Hsa-miR-526b-5p Regulates the Sensitivity of Colorectal Cancer to 5-Fluorouracil by Targeting TP53 in Organoid Models.

Abstract

This study aimed to explore the mechanisms through which microRNAs (miRNAs) regulate 5-fluorouracil (5-FU) sensitivity in colorectal cancer (CRC) using organoid models. Fresh tissue samples from CRC tumors were collected, and CRC organoids were isolated and cultured. The consistency between CRC organoids and their derived tissues was validated. CRC organoids were treated with 5-FU, and ATP activity was measured. High-throughput sequencing of CRC organoids, combined with Gene Expression Omnibus (GEO) data analysis, was performed to examine miRNA expression following 5-FU treatment. Next, we investigated the cellular function of miR-526b-5p in CRC organoids and cells.
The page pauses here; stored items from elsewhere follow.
(** *** What [builder.go] uses and does not define

    Constants, functions of other files of the package, methods of
    [graph.Step], and [strings.ToLower] and [runtime.GOOS]: parameters of
    the development. *)
Class Collaborators := {
  GOOS : string;
  LinuxOS : string;
  WindowsOS : string;
  ToLower : string → string;
  WindowServerCore2019Image : string;
  DockerSocketVolumeMapping : string;
  configTimeoutInSec : Z;
  loginTimeoutInSec : Z;
  scrapeTimeoutInSec : Z;
  digestsTimeoutInSec : Z;
  buildkitdContainerRunTimeoutInSeconds : Z;
  buildkitdContainerInitRetries : Z;
  buildkitdContainerInitRetryDelay : Z;
  buildkitdContainerInitRepeat : Z;
  buildkitdContainerName : string;
  getDockerRunArgs :
    Builder → list (string * string) → string → string → bool → bool → bool →
    list string → list string → list string → bool →
    string → string → string → string → string → string → string → list string;
  getDockerRunArgsForStep :
    Builder → string → string → Step → string → string → list string;
  parseDockerBuildCmd : string → string * string * string;
  getContextFromGitURL : string → string;
  replacePositionalContext : string → string → string;
  IsLocalContext : string → bool;
  IsSourceControlURL : string → bool;
  IsCmdStep : Step → bool;
  IsBuildStep : Step → bool;
  IsPushStep : Step → bool;
  UseBuildCacheForBuildStep : Step → bool;
  ContainsImageDependency : Step → string → bool;
  UpdateBuildStepWithDefaults : Step → Step
}.

Section code.
Context `{Collaborators} (b : Builder).

(** The fields of a step after an assignment. *)
Definition apply_write (w : write) (s : Step) : Step :=
  match w with
  | WUpdateBuildStepWithDefaults => UpdateBuildStepWithDefaults s
  | _ =>
    {| ID := ID s; Cmd := Cmd s;
       Build := match w with WBuild x => x | _ => Build s end;
       Push := Push s; WorkingDirectory := WorkingDirectory s;
       EntryPoint := EntryPoint s; Network := Network s; Isolation := Isolation s;
       Tags := Tags s; BuildArgs := BuildArgs s; Pull := Pull s;
       IgnoreErrors := IgnoreErrors s; UsesBuildkit := UsesBuildkit s;
       Timeout := Timeout s; StartDelay := StartDelay s; Retries := Retries s;
       RetryOnErrors := RetryOnErrors s;
       RetryDelayInSeconds := RetryDelayInSeconds s; Repeat := Repeat s;
       CmdDownloadRetries := CmdDownloadRetries s;
       CmdDownloadRetryDelayInSeconds := CmdDownloadRetryDelayInSeconds s;
       StepStatus := match w with WStepStatus x => x | _ => StepStatus s end;
       StartTime := match w with WStartTime x => x | _ => StartTime s end;
       EndTime := match w with WEndTime x => x | _ => EndTime s end;
       ImageDependencies :=
         match w with WImageDependencies x => x | _ => ImageDependencies s end |}
  end.

(** An assignment through the pointer [step]; the program goes on with
    the fields as they are after it. *)
Definition assign (step : Step) (w : write) : prog Step :=
  Op (OWrite (ID step) w) (λ _, Ret (apply_write w step)).

(** [strings.Contains]. *)
Definition Contains (s substr : string) : bool :=
  match String.index 0 substr s with Some _ => true | None => false end.

Definition validateDockerContext (sourceContext : string) : prog unit :=
  let sourceContext := ToLower sourceContext in
  when (Contains sourceContext "github" && negb (Contains sourceContext ".git"))
    (log "WARNING: %s might not be valid context. Valid Git repositories should end with .git.\n").

(** [parseImageNameFromArgs]: [cmdArgs] up to its first space. *)
Fixpoint parseImageNameFromArgs (cmdArgs : string) : string :=
  match cmdArgs with
  | EmptyString => ""
  | String c rest =>
    if Ascii.eqb c " " then "" else String c (parseImageNameFromArgs rest)
  end.

Definition pullImageBeforeRun (c : context) (cmdArgs : string)
    (retries retryDelayInSeconds : Z) : prog error :=
  let imageName := parseImageNameFromArgs cmdArgs in
  let args := ["docker"; "run"; "--rm"; "--volume"; DockerSocketVolumeMapping;
               "docker"; "pull"; imageName] in
  when (debug b) (log "pull image args: %v\n");;
  call_err (RunWithRetries c args Nil Stdout Stdout "" retries [] retryDelayInSeconds "").

Definition preRunWindowsContainer (c : context) (step : Step) : prog unit :=
  let preRunArgs := ["docker"; "run"; "--rm"; "--name"; ID step +:+ "_prerun";
                     "--isolation"; "hyperv"; "--pull"; "always";
                     WindowServerCore2019Image] in
  when (debug b) (log "Pre-run args: %v\n");;
  err ← call_err (Run c preRunArgs Nil Nil Buffer "");
  when (debug b)
    (match err with
     | Some _ => log "Pre-run ran with error: %s\n"
     | None => log "Pre-run ran without issues\n"
     end).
Dual-luciferase reporter assays validated the binding of miR-526b-5p to the 3' UTR of TP53 mRNA. We successfully established CRC organoids that exhibited characteristics consistent with their source tissues. 5-FU treatment suppressed the proliferation and ATP activity of CRC organoids. High-throughput sequencing of CRC organoids, combined with GEO data analysis and quantitative reverse transcription polymerase chain reaction (qRT-PCR) validation, revealed that hsa-miR-526b-5p levels were elevated following 5-FU treatment in CRC organoids and cells. Furthermore, hsa-miR-526b-5p was upregulated in CRC tissues compared to adjacent normal tissues, correlating with poor survival in CRC patients. Overexpression of hsa-miR-526b-5p mitigated the inhibitory effects of 5-FU on CRC organoid proliferation, migration, invasion, and ferroptosis. In contrast, silencing of hsa-miR-526b-5p impaired cell function and ferroptosis. Additionally, overexpression of hsa-miR-526b-5p decreased TP53 mRNA and protein levels while increasing the expression of SLC7A11 mRNA and protein. Silencing of hsa-miR-526b-5p resulted in the opposite effect. hsa-miR-526b-5p directly targeted and inhibited TP53 expression. Overexpression of TP53 diminished the promotive effect of hsa-miR-526b-5p on ferroptosis-related proteins GPX4 and SLC7A11, whereas inhibition of TP53 reversed the impact of hsa-miR-526b-5p silencing. Our study demonstrates that hsa-miR-526b-5p targets TP53 to regulate 5-FU sensitivity in CRC through the ferroptosis pathway based on CRC organoid models.